(** * python-gitlab: the generic object / manager layer of [gitlab/objects.py]

    A shallow embedding of the dispatch layer of [gitlab/objects.py]
    ([BaseManager], [GitlabObject] and the bespoke methods of [User],
    [ProjectBranch] and [Project]) together with the properties its
    specification states about it.

    Conventions of the embedding.
    - Python 3 semantics are followed ([str] is text, [dict] keeps insertion
      order, [bool] is a subclass of [int]).  Floating point numbers are not
      modelled.
    - A Python [dict] with string keys is an association list without
      repeated keys, in insertion order.
    - Exceptions are explicit: a call returns [Ok v] or raises, [Raise e].
      A third outcome, [Stop], marks the places where the embedding stops
      following the program.
    - Keyword arguments are a dictionary; their names are taken not to
      clash with the positional parameters of the function called.
    - The transport object ([gitlab.Gitlab], defined outside this module)
      is a record of oracles; every call made on it is appended to a trace,
      so that "no network call" reads "the trace is unchanged".
    - Instances that are shared and mutated (the [self] of a method, the
      parent of a manager) live in a heap and are named by their address;
      instances stored as attribute values, and objects a call has just
      built, are kept by content. *)

From Stdlib Require Import List String Ascii ZArith Bool Lia Arith DecimalString.
Import ListNotations.

Set Warnings "-register-all".
Set Implicit Arguments.

Local Open Scope string_scope.
Local Open Scope list_scope.

(** ** Resource descriptors: the class attributes of [GitlabObject] *)

(** [canGet] takes the values [True], [False] and ['from_list']. *)
Inductive can_get : Type := CanGetFalse | CanGetTrue | CanGetFromList.

(** A descriptor carries the class attributes read by the modelled code.
    [managers] holds manager classes (Python class objects), each of which
    names the class it wraps in [obj_cls]; [_constructorTypes] names classes
    by a string looked up in the module globals.  [cls_members] lists the
    remaining names defined at class level (methods, constants): [getattr]
    on an instance falls back on them. *)
Inductive descriptor : Type :=
  Descriptor
    (cls_name : string)
    (_url : option string)
    (canGet : can_get)
    (canList canCreate canUpdate canDelete : bool)
    (requiredCreateAttrs optionalCreateAttrs : list string)
    (requiredUpdateAttrs optionalUpdateAttrs : list string)
    (managers : list (string * manager_class * list (string * string)))
    (idAttr : string)
    (_constructorTypes : list (string * string))
    (cls_members : list string)
with manager_class : Type :=
  ManagerClass (mgr_name : string) (obj_cls : option descriptor).

Definition cls_name (c : descriptor) : string :=
  let 'Descriptor n _ _ _ _ _ _ _ _ _ _ _ _ _ _ := c in n.
Definition _url (c : descriptor) : option string :=
  let 'Descriptor _ u _ _ _ _ _ _ _ _ _ _ _ _ _ := c in u.
Definition canGet (c : descriptor) : can_get :=
  let 'Descriptor _ _ g _ _ _ _ _ _ _ _ _ _ _ _ := c in g.
Definition canList (c : descriptor) : bool :=
  let 'Descriptor _ _ _ l _ _ _ _ _ _ _ _ _ _ _ := c in l.
Definition canCreate (c : descriptor) : bool :=
  let 'Descriptor _ _ _ _ x _ _ _ _ _ _ _ _ _ _ := c in x.
Definition canUpdate (c : descriptor) : bool :=
  let 'Descriptor _ _ _ _ _ x _ _ _ _ _ _ _ _ _ := c in x.
Definition canDelete (c : descriptor) : bool :=
  let 'Descriptor _ _ _ _ _ _ x _ _ _ _ _ _ _ _ := c in x.
Definition requiredCreateAttrs (c : descriptor) : list string :=
  let 'Descriptor _ _ _ _ _ _ _ x _ _ _ _ _ _ _ := c in x.
Definition optionalCreateAttrs (c : descriptor) : list string :=
  let 'Descriptor _ _ _ _ _ _ _ _ x _ _ _ _ _ _ := c in x.
Definition requiredUpdateAttrs (c : descriptor) : list string :=
  let 'Descriptor _ _ _ _ _ _ _ _ _ x _ _ _ _ _ := c in x.
Definition optionalUpdateAttrs (c : descriptor) : list string :=
  let 'Descriptor _ _ _ _ _ _ _ _ _ _ x _ _ _ _ := c in x.
Definition managers (c : descriptor)
  : list (string * manager_class * list (string * string)) :=
  let 'Descriptor _ _ _ _ _ _ _ _ _ _ _ x _ _ _ := c in x.
Definition idAttr (c : descriptor) : string :=
  let 'Descriptor _ _ _ _ _ _ _ _ _ _ _ _ x _ _ := c in x.
Definition _constructorTypes (c : descriptor) : list (string * string) :=
  let 'Descriptor _ _ _ _ _ _ _ _ _ _ _ _ _ x _ := c in x.
Definition cls_members (c : descriptor) : list string :=
  let 'Descriptor _ _ _ _ _ _ _ _ _ _ _ _ _ _ x := c in x.

Definition mgr_name (m : manager_class) : string :=
  let 'ManagerClass n _ := m in n.
Definition obj_cls (m : manager_class) : option descriptor :=
  let 'ManagerClass _ o := m in o.

(** [type(other) is type(self)]: classes of the module are told apart by
    their name. *)
Definition same_type (c1 c2 : descriptor) : bool :=
  String.eqb (cls_name c1) (cls_name c2).

(** ** The classes of the module *)

(** Attributes every Python object has. *)
Definition object_members : list string :=
  ["__class__"; "__dict__"; "__doc__"; "__module__"; "__weakref__";
   "__hash__"; "__repr__"; "__getattribute__"; "__setattr__"; "__delattr__";
   "__new__"; "__reduce__"; "__reduce_ex__"; "__sizeof__"; "__format__";
   "__dir__"; "__subclasshook__"; "__lt__"; "__le__"; "__gt__"; "__ge__"].
(** * Contribution-chain verification pipeline

    A shallow embedding of [src/verify.ts] and of the artifact locator in
    [src/utils.ts] of the trusted-setup ceremony tooling, together with the
    properties of the chain driver, the pair matcher, the external verifier
    adapter and the report aggregator.

    Conventions of the embedding.
    - A JavaScript string is a [string]: a sequence of character codes.
      Comparison is by code, position by position, a proper prefix being
      smaller, as the default comparator of [Array.prototype.sort] does.
    - The file system is a snapshot [FileSystem] taken once the set-up phase
      of [main] (environment check, downloads) is over: a total map from a
      path to the entries of the directory at that path.
    - The external verifier is taken to be deterministic: the command run by
      [execSync] is an oracle [shell] from the command line to its
      completion.  Every spawned command is appended to the [spawned] trace
      of the [World], every console line to [console].
    - The [results] array that [verifyContribution] mutates with [push] is
      passed in and returned.
    - Where what matters is what stops a run or what a call throws, the
      same functions are embedded once more over weaker assumptions:
      [OnDisk] reads a disk on which [fs.readdirSync] may throw, and [Cli]
      spawns commands whose completion depends on the commands spawned
      before.  On a disk whose folders can all be listed the run of
      [OnDisk.main] is the run of [Verify.main] on its snapshot. *)

From Stdlib Require Import List String Ascii Arith Lia Bool DecimalString.
From Stdlib Require Import Permutation Sorted.
Import ListNotations.
Open Scope string_scope.

(** ** JavaScript built-ins used by the two source files *)

Module Js.

(** [String.prototype.endsWith]. *)
Definition endsWith (s search : string) : bool :=
  let n := String.length s in
  let k := String.length search in
  Nat.leb k n && String.eqb (substring (n - k) k s) search.

(** [\d] of a regular expression without the unicode flag: [0-9]. *)
Definition isDigit (c : ascii) : bool :=
  Nat.leb 48 (nat_of_ascii c) && Nat.leb (nat_of_ascii c) 57.

(** Template-literal interpolation of a number. *)
Definition ofNat (n : nat) : string := NilZero.string_of_uint (Nat.to_uint n).

(** [Array.prototype.sort] without a comparator, on an array of strings.
    The order is total and two strings that compare equal are the same
    string, so the result does not depend on the sorting algorithm. *)
Fixpoint insertSorted (x : string) (l : list string) : list string :=
  match l with
  | [] => [x]
  | y :: l' => if String.leb x y then x :: l else y :: insertSorted x l'
  end.

Definition sort (l : list string) : list string :=
  fold_right insertSorted [] l.

(** [[...new Set(xs)]]: the distinct elements in order of first
    occurrence. *)
Definition distinct (xs : list string) : list string :=
  fold_left
    (fun seen x => if existsb (String.eqb x) seen then seen else (seen ++ [x])%list)
    xs [].

(** *** Plain objects used as [Record<string, T>]

    An object literal [{}] has no own property and [Object.prototype] as
    its prototype.  Own string keys are kept in insertion order. *)
Definition object (T : Type) : Type := list (string * T).

(** The property names of [Object.prototype]. *)
Definition prototypeKeys : list string :=
  [ "constructor"; "__defineGetter__"; "__defineSetter__"; "hasOwnProperty";
    "__lookupGetter__"; "__lookupSetter__"; "isPrototypeOf";
    "propertyIsEnumerable"; "toString"; "valueOf"; "__proto__";
    "toLocaleString" ].

Definition isPrototypeKey (k : string) : bool :=
  existsb (String.eqb k) prototypeKeys.

(** The value of [o[k]]: an own property, a member inherited from
    [Object.prototype] (a function, or the prototype itself for
    [__proto__]: truthy, and neither an array nor a string), or
    [undefined]. *)
Inductive Lookup (T : Type) : Type :=
| Own (v : T)
| Inherited
| Undefined.
Arguments Own {T} v.
Arguments Inherited {T}.
Arguments Undefined {T}.

Definition hasOwn {T} (o : object T) (k : string) : bool :=
  existsb (fun kv => String.eqb (fst kv) k) o.

Definition get {T} (o : object T) (k : string) : Lookup T :=
  match find (fun kv => String.eqb (fst kv) k) o with
  | Some kv => Own (snd kv)
  | None => if isPrototypeKey k then Inherited else Undefined
  end.

(** The assignment [o[k] = v].  Under the key [__proto__] the setter
    inherited from [Object.prototype] runs instead: it ignores a value
    that is not an object, and the program assigns nothing but strings
    under a key that it has not first found to be absent. *)
Definition set {T} (o : object T) (k : string) (v : T) : object T :=
  if String.eqb k "__proto__" then o
  else if hasOwn o k
       then map (fun kv => if String.eqb (fst kv) k then (k, v) else kv) o
       else (o ++ [(k, v)])%list.

(** [Object.keys] followed by [sort()]: the sort makes the enumeration
    order of the own keys irrelevant. *)
Definition sortedKeys {T} (o : object T) : list string :=
  sort (map fst o).

End Js.

(** ** The [path] module of Node.js (POSIX flavour) *)

Module Path.

Definition slash : ascii := "/"%char.

(** The pieces of a path between its separators. *)
Fixpoint splitAux (cur : string) (s : string) : list string :=
  match s with
  | EmptyString => [cur]
  | String c s' =>
      if Ascii.eqb c slash then cur :: splitAux "" s'
      else splitAux (cur ++ String c "") s'
  end.

Definition split (s : string) : list string := splitAux "" s.

(** [normalizeString]: drops empty and [.] segments and resolves [..]
    against the segment before it; [stack] holds the kept segments, last
    one first. *)
Fixpoint normalizeSegments (allowAboveRoot : bool) (stack : list string)
         (segs : list string) : list string :=
  match segs with
  | [] => rev stack
  | seg :: rest =>
      if String.eqb seg "" || String.eqb seg "." then
        normalizeSegments allowAboveRoot stack rest
      else if String.eqb seg ".." then
        match stack with
        | top :: below =>
            if String.eqb top ".." then
              normalizeSegments allowAboveRoot
                (if allowAboveRoot then ".." :: stack else stack) rest
            else normalizeSegments allowAboveRoot below rest
        | [] =>
            normalizeSegments allowAboveRoot
              (if allowAboveRoot then [".."] else []) rest
        end
      else normalizeSegments allowAboveRoot (seg :: stack) rest
  end.
(* ================================================================== *)
(** ** Auxiliary notions of the proofs *)

(** The day of the March-based year stays within a year. *)
Definition march_day_ok (doe : Z) : bool :=
  let d := day_of_march_year doe in
  (0 <=? d) && (d <=? 365).

(** [ok] on the [n] integers from [z] on. *)
Fixpoint holds_from (ok : Z -> bool) (n : nat) (z : Z) : bool :=
  match n with
  | O => true
  | S n' => ok z && holds_from ok n' (z + 1)
  end.

(** Every variable of the dataset is the entry of [d] of the same name. *)
Definition taken_from (d : list (string * Stat)) (ds : Dataset) : Prop :=
  forall s c, lookup s (data_vars ds) = Some c ->
              exists v, lookup s d = Some v /\ values v = c.

(** A pixel none of whose samples before the peak has a positive slope. *)
Definition no_rising_sample (ts : list Z) (s : list fval) : Prop :=
  exists i peak d,
    nanargmax s = Ok i
    /\ nth_error ts i = Some peak
    /\ differentiate ts (greening_side ts peak s) = Ok d
    /\ forall j t dj,
         nth_error ts j = Some t -> t < peak -> nth_error d j = Some dj ->
         fgtb dj (Fin 0) = false.

(** A cell that is a zero or NaN. *)
Definition zero_or_nan (x : fval) : bool :=
  match x with
  | S754_zero _ | S754_nan => true
  | _ => false
  end.

(** Rank of a cell that is not NaN, by tier (infinities outermost, zero in
    the middle), then exponent, then mantissa. *)
Definition rank (x : fval) : Z * Z * Z :=
  match x with
  | S754_zero _ => (0, 0, 0)
  | S754_infinity s => (if s then -2 else 2, 0, 0)
  | S754_nan => (0, 0, 0)
  | S754_finite s m e =>
      if s then (-1, - e, - Zpos m) else (1, e, Zpos m)
  end.

(** The lexicographic order of ranks. *)
Definition rank_lt (a b : Z * Z * Z) : Prop :=
  let '(a1, a2, a3) := a in
  let '(b1, b2, b3) := b in
  a1 < b1 \/ (a1 = b1 /\ (a2 < b2 \/ (a2 = b2 /\ a3 < b3))).

(** [i] is the first position of a greatest cell of [l]. *)
Definition first_greatest (l : list fval) (i : nat) : Prop :=
  exists x,
    nth_error l i = Some x
    /\ (forall j y, nth_error l j = Some y -> fltb x y = false)
    /\ (forall j y, (j < i)%nat -> nth_error l j = Some y -> fltb y x = true).

(** [i] is the first position of a least cell of [l]. *)
Definition first_least (l : list fval) (i : nat) : Prop :=
  exists x,
    nth_error l i = Some x
    /\ (forall j y, nth_error l j = Some y -> fltb y x = false)
    /\ (forall j y, (j < i)%nat -> nth_error l j = Some y -> fltb x y = true).

(** The value that replaces NaN before the reduction. *)
Definition substitute (da : list (list fval)) (stat : string) : fval :=
  if String.eqb stat "max" then fsub (nanmin (concat da)) (Fin 1)
  else fadd (nanmax (concat da)) (Fin 1).

Definition no_nan (l : list fval) : Prop :=
  Forall (fun x => is_nan x = false) l.

(** The first requested name that is not a statistic. *)
Definition first_unknown (stats : list string) : option string :=
  find (fun s => negb (mem s default_stats)) stats.

(** The same cell, bit for bit. *)
Definition same_cell (x y : fval) : bool :=
  match x, y with
  | S754_zero a, S754_zero b => Bool.eqb a b
  | S754_infinity a, S754_infinity b => Bool.eqb a b
  | NaN, NaN => true
  | S754_finite s m e, S754_finite s' m' e' =>
      Bool.eqb s s' && Pos.eqb m m' && Z.eqb e e'
  | _, _ => false
  end.

(** The difference of two days of the year is exact in floating point. *)
Definition days_sub_exact (a : Z) : bool :=
  holds_from
    (fun b => same_cell (fsub (of_Z a) (of_Z b)) (of_Z (a - b))) 366 1.

(** So is the sum of a day of the year and a negative difference of two. *)
Definition days_add_exact (a : Z) : bool :=
  holds_from
    (fun d => same_cell (fadd (of_Z a) (of_Z d)) (of_Z (a + d))) 365 (-365).

(** The cast of such a number gives the number back. *)
Definition days_cast_exact (z : Z) : bool :=
  float_to_int16 (of_Z z) =? z.

(** The layers that a requested statistic adds to the result. *)
Definition layer_names (stat : string) : list string :=
  if is_fourier stat then
    [(stat ++ "_n1")%string; (stat ++ "_n2")%string; (stat ++ "_n3")%string]
  else [stat].
(** * repochkr: dependency intelligence pipeline

    A shallow embedding of [dependency_parsers.py], [vuln_lookup.py] and
    [risk_model.py], followed by the properties of the specification that
    were checked against it.

    Conventions.
    - A Python [str] is a [string]: a sequence of code points below 256.
    - A Python [int] is a [Z].
    - A value of dynamic type (parsed JSON or TOML) is a [pyval].
    - A computation that may raise is a [result]; [Raise e] carries the
      exception class.
    - Library code that the repository only calls ([float], [str],
      [json.loads], [tomllib.loads], [ElementTree.fromstring], the regular
      expression engine on the Gradle pattern, hashing and ordering of
      arbitrary objects) is gathered in the record [PyLib] and taken as a
      parameter. *)

From Stdlib Require Import ZArith List String Ascii Bool Lia.
From Stdlib Require Import Permutation.
Import ListNotations.

Set Warnings "-register-all".

Local Open Scope string_scope.
Local Open Scope Z_scope.

(* ================================================================== *)
(** * Part I: the program *)
(* ================================================================== *)

(** ** Exceptions and results *)

Inductive exn : Type :=
| AttributeError
| TypeError
| ValueError
| KeyError
| IndexError
| OverflowError
| JSONDecodeError
| TOMLDecodeError
| ParseError
| HTTPError (status : Z)
| RequestException
| OtherException.

Inductive result (A : Type) : Type :=
| Ok (a : A)
| Raise (e : exn).

Arguments Ok {A} a.
Arguments Raise {A} e.

Definition bind {A B : Type} (r : result A) (k : A -> result B) : result B :=
  match r with
  | Ok a => k a
  | Raise e => Raise e
  end.

Notation "'do' x <- c ; k" := (bind c (fun x => k))
  (at level 10, x pattern, c at level 100, k at level 200).

(** [for x in xs: acc = body(acc, x)] where the body may raise. *)
Fixpoint for_each {A S : Type} (body : S -> A -> result S) (xs : list A) (acc : S)
  : result S :=
  match xs with
  | [] => Ok acc
  | x :: rest => do acc' <- body acc x; for_each body rest acc'
  end.

(** ** Python strings *)

Module PyStr.

Definition code (c : ascii) : Z := Z.of_N (N_of_ascii c).

Definition in_range (lo hi : Z) (c : ascii) : bool :=
  (lo <=? code c) && (code c <=? hi).

(** [str.isspace] on one character, for code points below 256. *)
Definition is_space (c : ascii) : bool :=
  in_range 9 13 c || in_range 28 32 c || (code c =? 133) || (code c =? 160).

(** Line boundaries recognised by [str.splitlines]. *)
Definition is_linebreak (c : ascii) : bool :=
  in_range 10 13 c || in_range 28 30 c || (code c =? 133).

--*--

Requirement -> Would you retype the lines above from the one with "else if String.eqb" down to the one with "else stack) rest", word for word, both ends included and no other lines?

Answer ->
      else if String.eqb seg ".." then
        match stack with
        | top :: below =>
            if String.eqb top ".." then
              normalizeSegments allowAboveRoot
                (if allowAboveRoot then ".." :: stack else stack) rest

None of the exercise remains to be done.